O homem que ensinava a calcular - O escritor e professor Malba Tahan é figura importante no movimento de popularização da matemática no Brasil e no mundo
“Ele era uma figura muito interessante. Desde pequeno tinha tendência para ser escritor”, diz o professor doutor em educação Pedro Paulo Salles referindo-se a Malba Tahan (foto), escritor e educador de quem é sobrinho-neto. O famoso professor de matemática, autor de uma obra de 120 livros - entre literatura e livros didáticos -, na verdade se chamava Júlio César de Mello e Souza e não era árabe, como o pseudônimo leva a pensar. “Ele tinha uma aluna com o sobrenome Tahan, que quer dizer ‘moleiro’ em árabe”, conta Salles. “E Malba era o nome de um oásis. Então a tradução seria ‘o moleiro de Malba’.” Fascinado tanto pelas letras quanto pelos números, Malba Tahan contrariou o desejo do pai e em vez de se tornar militar foi ser professor.
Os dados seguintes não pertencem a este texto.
Lemma wp_put_log l s H a (Q : unit -> fstate -> Prop) :
  rep s H a -> (forall s', rep s' H (a_set_log l a) -> Q tt s') -> wp (put_log l) Q s.
Proof. intros R HQ. unfold put_log. apply wp_modify, HQ. by apply rep_set_log. Qed.

(** The abstract state after [end_op]. *)
Definition a_end_op (a : ablk) : ablk :=
  let l := with_outstanding (l_outstanding (a_log a) - 1) (a_log a) in
  if l_outstanding l =? 0 then
    if 0 <? lh_n l then
      a_set_log (with_lh 0 (lh_sector l) l) (a_put (commit_writes (a_log a) (a_view a)) a)
    else a_set_log l a
  else a_set_log l a.

Lemma wp_end_op s a :
  rep s [] a -> a_held a = [] -> log_inv a -> l_committing (a_log a) = false ->
  wp end_op (fun _ s' => rep s' [] (a_end_op a)) s.
Proof.
  intros R Hh I Hc. unfold end_op, a_end_op.
  set (l1 := with_outstanding (l_outstanding (a_log a) - 1) (a_log a)).
  apply wp_bind, (wp_acquire _ _ _ _ _ R); [rewrite Hh; set_solver|]. intros s1 R1.
  apply wp_bind, wp_bind, (wp_get_log _ _ R1), (wp_put_log _ _ _ _ _ R1). intros s2 R2.
  apply wp_bind, (wp_get_log _ _ R2). cbn [a_log a_set_log a_set_held]. fold l1.
  change (l_committing l1) with (l_committing (a_log a)). rewrite Hc.
  destruct (l_outstanding l1 =? 0) eqn:E.
  - apply wp_bind, wp_bind, (wp_put_log _ _ _ _ _ R2). intros s3 R3. apply wp_ret.
    apply wp_bind, (wp_release LkLog [] _ _ _ _ R3); [simpl; by rewrite Hh|]. intros s4 R4.
    set (l2 := with_committing true l1) in *. rewrite <- Hh in R4.
    change (rep s4 [] (a_set_log l2 (a_set_held (a_held a) a))) in R4.
    rewrite a_set_held_same in R4.
    assert (G1 : log_ok (a_set_log l2 a)) by (destruct (li_ok _ I); by split).
    apply wp_bind. eapply (wp_conseq _ (fun _ s' => rep s' [] (a_set_log (with_committing true
      (a_log (if 0 <? lh_n l1 then a_set_log (with_lh 0 (lh_sector l1) l1) a else a_set_log l1 a)))
      (if 0 <? lh_n l1 then a_put (commit_writes (a_log a) (a_view a)) a else a)))).
    { destruct (0 <? lh_n l1) eqn:En.
      - eapply wp_conseq; [apply (wp_commit _ _ R4 G1 (li_dirty _ I) (li_nodup _ I))|].
        + by apply Z.ltb_lt in En.
        + intros [] s5 R5. exact R5.
      - unfold commit. apply wp_bind, (wp_get_log _ _ R4).
        change (lh_n (a_log (a_set_log l2 a))) with (lh_n l1). rewrite En. by apply wp_ret. }
    intros [] s5 R5. apply wp_bind, (wp_acquire _ _ _ _ _ R5).
    { destruct (0 <? lh_n l1); simpl; rewrite Hh; set_solver. }
    intros s6 R6.
    apply wp_bind, wp_bind, (wp_get_log _ _ R6), (wp_put_log _ _ _ _ _ R6). intros s7 R7.
    apply wp_bind, (wp_wakeup _ _ _ _ _ R7).
    { destruct (0 <? lh_n l1); simpl; rewrite Hh; set_solver. }
    intros s8 R8. apply (wp_release LkLog [] _ _ _ _ R8).
    { destruct (0 <? lh_n l1); simpl; by rewrite Hh. }
    intros s9 R9. destruct a as [? ? ? ? la ? ? ?], la. simpl in *. subst.
    destruct (0 <? _); exact R9.
  - apply wp_bind, wp_bind, (wp_wakeup _ _ _ _ _ R2); [simpl; rewrite Hh; set_solver|].
    intros s3 R3. apply wp_ret.
    apply wp_bind, (wp_release LkLog [] _ _ _ _ R3); [simpl; by rewrite Hh|]. intros s4 R4.
    apply wp_ret. destruct a. simpl in *. by subst.
Qed.

(** C14: When the last call of a transaction ends, [end_op] commits it: it
    succeeds, every sector outside the log area is on the disk with the
    content the calls gave it, reads are unchanged, and the log is empty and
    unlocked with no buffer left pinned. *)
Theorem end_op_durable s a :
  rep s [] a -> held (fthr s) = [] -> log_inv a -> l_committing (log s) = false ->
  l_outstanding (log s) = 1 -> 0 < lh_n (log s) ->
  exists s', end_op s = Ok tt s' /\ held (fthr s') = [] /\
    (forall x, ~ in_log (log s) x -> dget (disk s') 1 x = view s x /\ view s' x = view s x) /\
    lh_n (log s') = 0 /\ l_outstanding (log s') = 0 /\ l_committing (log s') = false /\
    head_n (dget (disk s') 1 (l_start (log s))) = 0 /\ forall x, ~ is_dirty s' x.
Proof.
  intros R Hh I Hc Ho Hn. rewrite (rp_held _ _ _ R) in Hh. rewrite (rp_log _ _ _ R) in *.
  pose proof (wp_end_op s a R Hh I Hc) as Hrun. apply wp_iff in Hrun as ([] & s' & Hrun & R').
  unfold a_end_op in R'. rewrite Ho in R'. simpl in R'.
  destruct (0 <? lh_n (a_log a)) eqn:E; [|lia].
  pose proof (crash_after R (li_ok _ I) (li_dirty _ I) (li_nodup _ I)) as [Hhead Hnew].
  exists s'. split; [done|]. split; [by rewrite (rp_held _ _ _ R')|]. split.
  - intros x Hx. rewrite (rp_disk _ _ _ R'), !(rp_view _ _ _ R'), !(rp_view _ _ _ R). simpl.
    rewrite dget_dput. split; [by apply Hnew|]. rewrite <- (Hnew x Hx). apply vput_ext.
    intros Hw. apply (view_clean R (li_dirty _ I)). intros Hin. apply Hw.
    unfold commit_writes. rewrite !fmap_app, !elem_of_app. right. right. left.
    apply list_elem_of_fmap. exists (x, a_view a x). split; [done|].
    apply list_elem_of_fmap. eauto.
  - rewrite (rp_log _ _ _ R'), (rp_disk _ _ _ R'). simpl. rewrite dget_dput.
    repeat split; try done. intros x Hx. apply (rp_dirty _ _ _ R') in Hx. simpl in Hx.
    apply list_elem_of_filter in Hx as [Hx1 Hx2]. apply Hx1. rewrite (li_dirty _ I) in Hx2.
    unfold commit_writes. rewrite !fmap_app, !elem_of_app. right. right. left.
    apply list_elem_of_fmap. exists (x, a_view a x). split; [done|].
    apply list_elem_of_fmap. eauto.
Qed.

(** The last block promised to three concurrent calls does not fit.  On
    a disk laid out by mkfs (a log of LOGSIZE blocks) [begin_op] admits three
    calls, which may log MAXOPBLOCKS blocks each, 30 in all; but once 29 are
    logged [log_write] panics, even for a block that is in the log already. *)
Theorem log_last_block_panics s :
  held (fthr s) = [] -> l_committing (log s) = false -> lh_n (log s) = 0 ->
  l_outstanding (log s) = 0 ->
  (exists s', (begin_op ;; begin_op ;; begin_op) s = Ok tt s' /\ l_outstanding (log s') = 3 /\
     3 * MAXOPBLOCKS = LOGSIZE) /\
  forall s' i b, bufs s' !! i = Some b -> l_size (log s') = LOGSIZE ->
    lh_n (log s') = LOGSIZE - 1 -> log_write i s' = Panic "too big a transaction".
Proof.
  intros Hh Hc Hn Ho. split.
  - destruct s as [? ? ? ? ? [? ? ? ? ? ? ?] ? [? ?]]. simpl in *. subst.
    eexists. split; [|split].
    + erewrite bind_Ok by (rewrite begin_op_run by set_solver; reflexivity).
      erewrite bind_Ok by (rewrite begin_op_run by set_solver; reflexivity).
      rewrite begin_op_run by set_solver. reflexivity.
    + done.
    + done.
  - intros s' i b Hb Hs Hl. unfold log_write, bind, get_log, gets, get_buf. rewrite Hb.
    unfold LOGSIZE in *. zif; [done|lia].
Qed.

(** ** Booting *)

(** The kernel's data segment before [binit]: all buffers zero. *)
Definition zeroed (s : fstate) : Prop :=
  bufs s = replicate NBUF (mkBuf false false false 0 0 zero_block) /\
  held (fthr s) = [] /\ length (lh_sector (log s)) = Z.to_nat LOGSIZE /\
  forall x, length (dget (disk s) 1 x) = BSIZE.

Lemma binit_reboots s :
  zeroed s -> exists s', binit s = Ok tt s' /\ rebooted (disk s) (disksize s) s' /\
    log s' = log s /\ icache s' = icache s /\ writes s' = writes s /\
    bufs s' = replicate NBUF (mkBuf false false false 4294967295 0 zero_block).
Proof.
  intros (Hb & Hh & Hl & Hd). set (b0 := mkBuf false false false 4294967295 0 zero_block).
  set (s' := set_bufs (replicate NBUF b0) (set_lru (rev (seq 0 NBUF)) s)).
  assert (Hlk : forall i b, bufs s' !! i = Some b -> b = b0).
  { intros i b Hi. by apply lookup_replicate in Hi as [-> _]. }
  assert (Hrun : binit s = Ok tt s').
  { unfold binit, initlock, bind, modify. unfold s'. destruct s as [bs ? ? ? ? ? ? [h ?]].
    simpl in Hh, Hb. subst h bs. reflexivity. }
  assert (Hinv : binv s' []).
  { split; try done.
    - unfold s'. cbn [lru set_bufs set_lru]. symmetry. apply Permutation_rev.
    - intros i j bi bj Hi _ H1. by rewrite (Hlk i bi Hi) in H1.
    - intros i b Hi. rewrite (Hlk i b Hi). apply length_zero_block.
    - intros i b Hi. rewrite (Hlk i b Hi). simpl. set_solver.
    - intros i b Hi H1. by rewrite (Hlk i b Hi) in H1.
    - intros i b Hi H1. by rewrite (Hlk i b Hi) in H1. }
  assert (Hreb : rebooted (disk s) (disksize s) s').
  { split; [done|]. split; [|done]. intros x (i & b & Hi & H1 & _). by rewrite (Hlk i b Hi) in H1. }
  by exists s'.
Qed.

(** [binit] on the zeroed data segment establishes the cache invariant:
    every buffer is on the list exactly once, none holds a sector, and every
    sector reads as it is on the disk. *)
Theorem binit_establishes s :
  zeroed s -> exists s', binit s = Ok tt s' /\ rebooted (disk s) (disksize s) s' /\
    forall x, view s' x = dget (disk s) 1 x.
Proof.
  intros Hz. destruct (binit_reboots s Hz) as (s' & Hrun & Hreb & _).
  exists s'. split; [done|]. split; [done|]. intros x.
  rewrite (rp_view _ _ _ (rebooted_rep _ _ _ Hreb)). simpl.
  by destruct Hreb as (_ & _ & -> & _).
Qed.

(** ** A concrete disk *)

Module LogDemo.

(** Forty sectors, the last thirty of them the log. *)
Definition sb_block : list Z := put_words zero_block 0 [40; 5; 8; 30].
Definition disk0 : gmap (Z * Z) (list Z) := {[ (1, 1) := sb_block ]}.
Definition log0 : logst := mkLog 10 30 1 false 1 0 (replicate 30 0).
Definition s0 (d : gmap (Z * Z) (list Z)) : fstate :=
  mkFs (replicate NBUF (mkBuf false false false 0 0 zero_block)) [] d 40 [] log0 []
       (mkThread [] []).

Lemma length_sb_block : length sb_block = BSIZE.
Proof. unfold sb_block. rewrite length_put_words; rewrite length_zero_block; [done|]. simpl. unfold BSIZE. lia. Qed.

Lemma disk0_blocks x : length (dget disk0 1 x) = BSIZE.
Proof.
  unfold disk0, dget. destruct (decide (x = 1)) as [->|].
  - rewrite lookup_singleton_eq. apply length_sb_block.
  - rewrite lookup_singleton_ne by congruence. apply length_zero_block.
Qed.

Lemma binit_establishes_witness :
  zeroed (s0 disk0) /\
  exists s', binit (s0 disk0) = Ok tt s' /\ rebooted (disk (s0 disk0)) (disksize (s0 disk0)) s' /\
    forall x, view s' x = dget (disk (s0 disk0)) 1 x.
Proof.
  assert (H : zeroed (s0 disk0)) by (split; [done|]; split; [done|]; split; [done|apply disk0_blocks]).
  split; [exact H|]. apply (binit_establishes (s0 disk0)). exact H.
Defined.

Lemma log_last_block_panics_witness :
  exists s, (exists s', (begin_op ;; begin_op ;; begin_op) s = Ok tt s' /\
     l_outstanding (log s') = 3 /\ 3 * MAXOPBLOCKS = LOGSIZE) /\
  forall s' i b, bufs s' !! i = Some b -> l_size (log s') = LOGSIZE ->
    lh_n (log s') = LOGSIZE - 1 -> log_write i s' = Panic "too big a transaction".
Proof.
  exists (set_log (with_outstanding 0 log0) (s0 disk0)).
  apply log_last_block_panics; reflexivity.
Defined.

Lemma begin_op_admission_witness :
  (exists s', begin_op (s0 disk0) = Ok tt s' /\ l_committing (log (s0 disk0)) = false /\
     l_outstanding (log s') = l_outstanding (log (s0 disk0)) + 1 /\
     lh_n (log s') + l_outstanding (log s') * MAXOPBLOCKS <= LOGSIZE /\
     held (fthr s') = [] /\ bufs s' = bufs (s0 disk0) /\ disk s' = disk (s0 disk0)) \/
  (exists s', begin_op (s0 disk0) = Sleeps ChLog s' /\ log s' = log (s0 disk0) /\
     held (fthr s') = [] /\
     (l_committing (log (s0 disk0)) = true \/
      LOGSIZE < lh_n (log (s0 disk0)) + (l_outstanding (log (s0 disk0)) + 1) * MAXOPBLOCKS)).
Proof. apply (begin_op_admission (s0 disk0)). reflexivity. Defined.

Lemma s0_zeroed : zeroed (s0 disk0).
Proof. split; [done|]. split; [done|]. split; [done|]. apply disk0_blocks. Qed.

(** Sector 5 filled with ones inside a transaction of one call. *)
Lemma demo_txn :
  exists s a, rep s [] a /\ log_inv a /\ log s = logged 5 log0 /\ held (fthr s) = [] /\
    disksize s = 40 /\ forall x, view s x = if decide (x = 5) then repeat 1 BSIZE else dget disk0 1 x.
Proof.
  destruct (binit_reboots _ s0_zeroed) as (r & _ & Hreb & Hlog & _ & _).
  pose proof (rebooted_rep _ _ _ Hreb) as R.
  destruct Hreb as (_ & _ & Hdisk & Hsz & _ & _). simpl in Hdisk, Hsz, Hlog.
  assert (I : log_inv (boot_ablk r)).
  { split; [split|..]; simpl; rewrite ?Hlog, ?Hsz; simpl; try done; try lia.
    - set_solver.
    - set_solver.
    - split; set_solver.
    - apply NoDup_nil_2. }
  pose proof (wp_update r [] (boot_ablk r) 5 (fun _ => repeat 1 BSIZE) [5] 0
    (fun _ s => rep s [] (a_update 5 (repeat 1 BSIZE) (boot_ablk r)))) as Hw.
  apply wp_iff in Hw as ([] & s & _ & R'); try done.
  - exists s, (a_update 5 (repeat 1 BSIZE) (boot_ablk r)). split; [done|]. split.
    + apply log_inv_logged; [by apply log_inv_set_view|..].
      * unfold room. simpl. rewrite Hlog. done.
      * unfold home, in_log. simpl. rewrite Hlog, Hsz. simpl. lia.
    + rewrite (rp_log _ _ _ R'), (rp_held _ _ _ R'), (rp_size _ _ _ R'). simpl.
      rewrite Hlog, Hsz. repeat split; try done. intros x. rewrite (rp_view _ _ _ R'). simpl.
      by rewrite Hdisk.
  - split; [done|]. simpl. rewrite Hlog. done.
  - exists [5]. simpl. rewrite Hlog. split; [intros x Hx; by apply elem_of_nil in Hx|]. done.
  - simpl. rewrite Hsz. lia.
  - apply not_elem_of_nil.
  - simpl. lia.
Qed.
A matemática foi a disciplina escolhida, mas, inquieto e visionário, ele sabia que o modo como ela lhe tinha sido ensinada não conquistaria as futuras gerações. “Ele se preocupou em criar uma metodologia diferente”, continua o pesquisador da obra do tio-avô e também professor no Departamento de Música da Escola de Comunicações e Artes da Universidade de São Paulo (ECA-USP). “Ele criticava muito os professores que tornavam a matemática uma matéria difícil, chamava-os de algebristas.” Seu objetivo passou a ser, então, tornar-se disseminador de uma matemática natural, simples e prazerosa - o que conseguiu com sucesso, conquistando lugar definitivo num hall que conta ainda com nomes como Euclides Roxo, contemporâneo seu, e Ubiratan D’Ambrosio. Entre suas contribuições para a popularização da matemática encontram-se preceitos que se comprovam, hoje, imprescindíveis ao ensino de qualidade da matéria. Ele foi um dos primeiros a falar em uma metodologia centrada na resolução de problemas que remetam os alunos a vivências mais concretas, com possibilidades de aplicação no mundo real. Também tinha a preocupação de fazer uma abordagem histórica da disciplina e de utilizar jogos no processo de aprendizado. Outro grande feito foi ter conseguido unir a matemática à literatura. Seu exemplo mais famoso nesse sentido é O Homem Que Calculava (Editora Record), escrito em 1938 e que até hoje, 66 anos e mais de 50 edições depois, continua na lista dos mais vendidos, com tradução em mais de dez idiomas.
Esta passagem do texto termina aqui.